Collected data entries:

====================

Definition round_manager : Manager := newManager (lit "n1") 4 1000 K_DEFAULT_FULL_REHASH_INTERVAL.

Local Instance demo_cache : CacheStore (Store () ()) := eviction_cache demo_hash.
Local Instance demo_laws : CacheStoreLaws (Store () ()) := eviction_laws demo_hash.

Lemma demo_sum_range l : in_u 64 (demo_sum l).
Proof. unfold demo_sum. apply wrap_range. lia. Qed.

Lemma left_ok : cs_inv left_store ∧ all_fresh demo_clock left_store.
Proof.
  split; [|apply fresh_check; vm_compute; reflexivity].
  apply after_inv; [by vm_compute|repeat constructor; (apply demo_entry_wf || apply dead_wf)|by vm_compute|by vm_compute].
Qed.

Lemma right_ok : cs_inv right_store ∧ all_fresh demo_clock right_store.
Proof.
  split; [|apply fresh_check; vm_compute; reflexivity].
  apply after_inv; [by vm_compute|repeat constructor; (apply demo_entry_wf || apply dead_wf)|by vm_compute|by vm_compute].
Qed.

Lemma left_holds k e : cs_lookup left_store k = Some e → (k, e) ∈ [(lit "c", demo_entry "x" 7); (lit "a", demo_entry "1" 3)].
Proof.
  intros He. apply (live_fresh demo_clock) in He; [|apply left_ok..]. vm_compute in He. exact He.
Qed.

Lemma right_holds k e : cs_lookup right_store k = Some e → (k, e) ∈ [(lit "c", dead "" 9); (lit "b", demo_entry "2" 4)].
Proof.
  intros He. apply (live_fresh demo_clock) in He; [|apply right_ok..]. vm_compute in He. exact He.
Qed.

Ltac by_entry Hin := repeat (apply elem_of_cons in Hin as [[= -> ->]|Hin]); [..|by apply not_elem_of_nil in Hin].

Lemma left_node : node_ok demo_sum demo_clock left_store round_manager.
Proof.
  split; [apply left_ok|apply left_ok| |done|by vm_compute|by vm_compute|].
  - intros k e Hin%left_holds. by_entry Hin; (split_and!; [done|done|apply demo_entry_wf|done]).
  - intros k k' [e Hin%left_holds] [e' Hin'%left_holds]. by_entry Hin; by_entry Hin'; first [reflexivity|by vm_compute].
Qed.

Lemma right_node : node_ok demo_sum demo_clock right_store round_manager.
Proof.
  split; [apply right_ok|apply right_ok| |done|by vm_compute|by vm_compute|].
  - intros k e Hin%right_holds. by_entry Hin; (split_and!; [done|done|(apply demo_entry_wf || apply dead_wf)|done]).
  - intros k k' [e Hin%right_holds] [e' Hin'%right_holds]. by_entry Hin; by_entry Hin'; first [reflexivity|by vm_compute].
Qed.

====================

### EXERCISE INSTRUCTIONS
Transcribe every entry word for word.

### SOLUTION FOR THIS EXERCISE
Definition round_manager : Manager := newManager (lit "n1") 4 1000 K_DEFAULT_FULL_REHASH_INTERVAL.

Local Instance demo_cache : CacheStore (Store () ()) := eviction_cache demo_hash.
Local Instance demo_laws : CacheStoreLaws (Store () ()) := eviction_laws demo_hash.

Lemma demo_sum_range l : in_u 64 (demo_sum l).
Proof. unfold demo_sum. apply wrap_range. lia. Qed.

Lemma left_ok : cs_inv left_store ∧ all_fresh demo_clock left_store.
Proof.
  split; [|apply fresh_check; vm_compute; reflexivity].
  apply after_inv; [by vm_compute|repeat constructor; (apply demo_entry_wf || apply dead_wf)|by vm_compute|by vm_compute].
Qed.

Lemma right_ok : cs_inv right_store ∧ all_fresh demo_clock right_store.
Proof.
  split; [|apply fresh_check; vm_compute; reflexivity].
  apply after_inv; [by vm_compute|repeat constructor; (apply demo_entry_wf || apply dead_wf)|by vm_compute|by vm_compute].
Qed.

Lemma left_holds k e : cs_lookup left_store k = Some e → (k, e) ∈ [(lit "c", demo_entry "x" 7); (lit "a", demo_entry "1" 3)].
Proof.
  intros He. apply (live_fresh demo_clock) in He; [|apply left_ok..]. vm_compute in He. exact He.
Qed.

Lemma right_holds k e : cs_lookup right_store k = Some e → (k, e) ∈ [(lit "c", dead "" 9); (lit "b", demo_entry "2" 4)].
Proof.
  intros He. apply (live_fresh demo_clock) in He; [|apply right_ok..]. vm_compute in He. exact He.
Qed.

Ltac by_entry Hin := repeat (apply elem_of_cons in Hin as [[= -> ->]|Hin]); [..|by apply not_elem_of_nil in Hin].

Lemma left_node : node_ok demo_sum demo_clock left_store round_manager.
Proof.
  split; [apply left_ok|apply left_ok| |done|by vm_compute|by vm_compute|].
  - intros k e Hin%left_holds. by_entry Hin; (split_and!; [done|done|apply demo_entry_wf|done]).
  - intros k k' [e Hin%left_holds] [e' Hin'%left_holds]. by_entry Hin; by_entry Hin'; first [reflexivity|by vm_compute].
Qed.

Lemma right_node : node_ok demo_sum demo_clock right_store round_manager.
Proof.
  split; [apply right_ok|apply right_ok| |done|by vm_compute|by vm_compute|].
  - intros k e Hin%right_holds. by_entry Hin; (split_and!; [done|done|(apply demo_entry_wf || apply dead_wf)|done]).
  - intros k k' [e Hin%right_holds] [e' Hin'%right_holds]. by_entry Hin; by_entry Hin'; first [reflexivity|by vm_compute].
Qed.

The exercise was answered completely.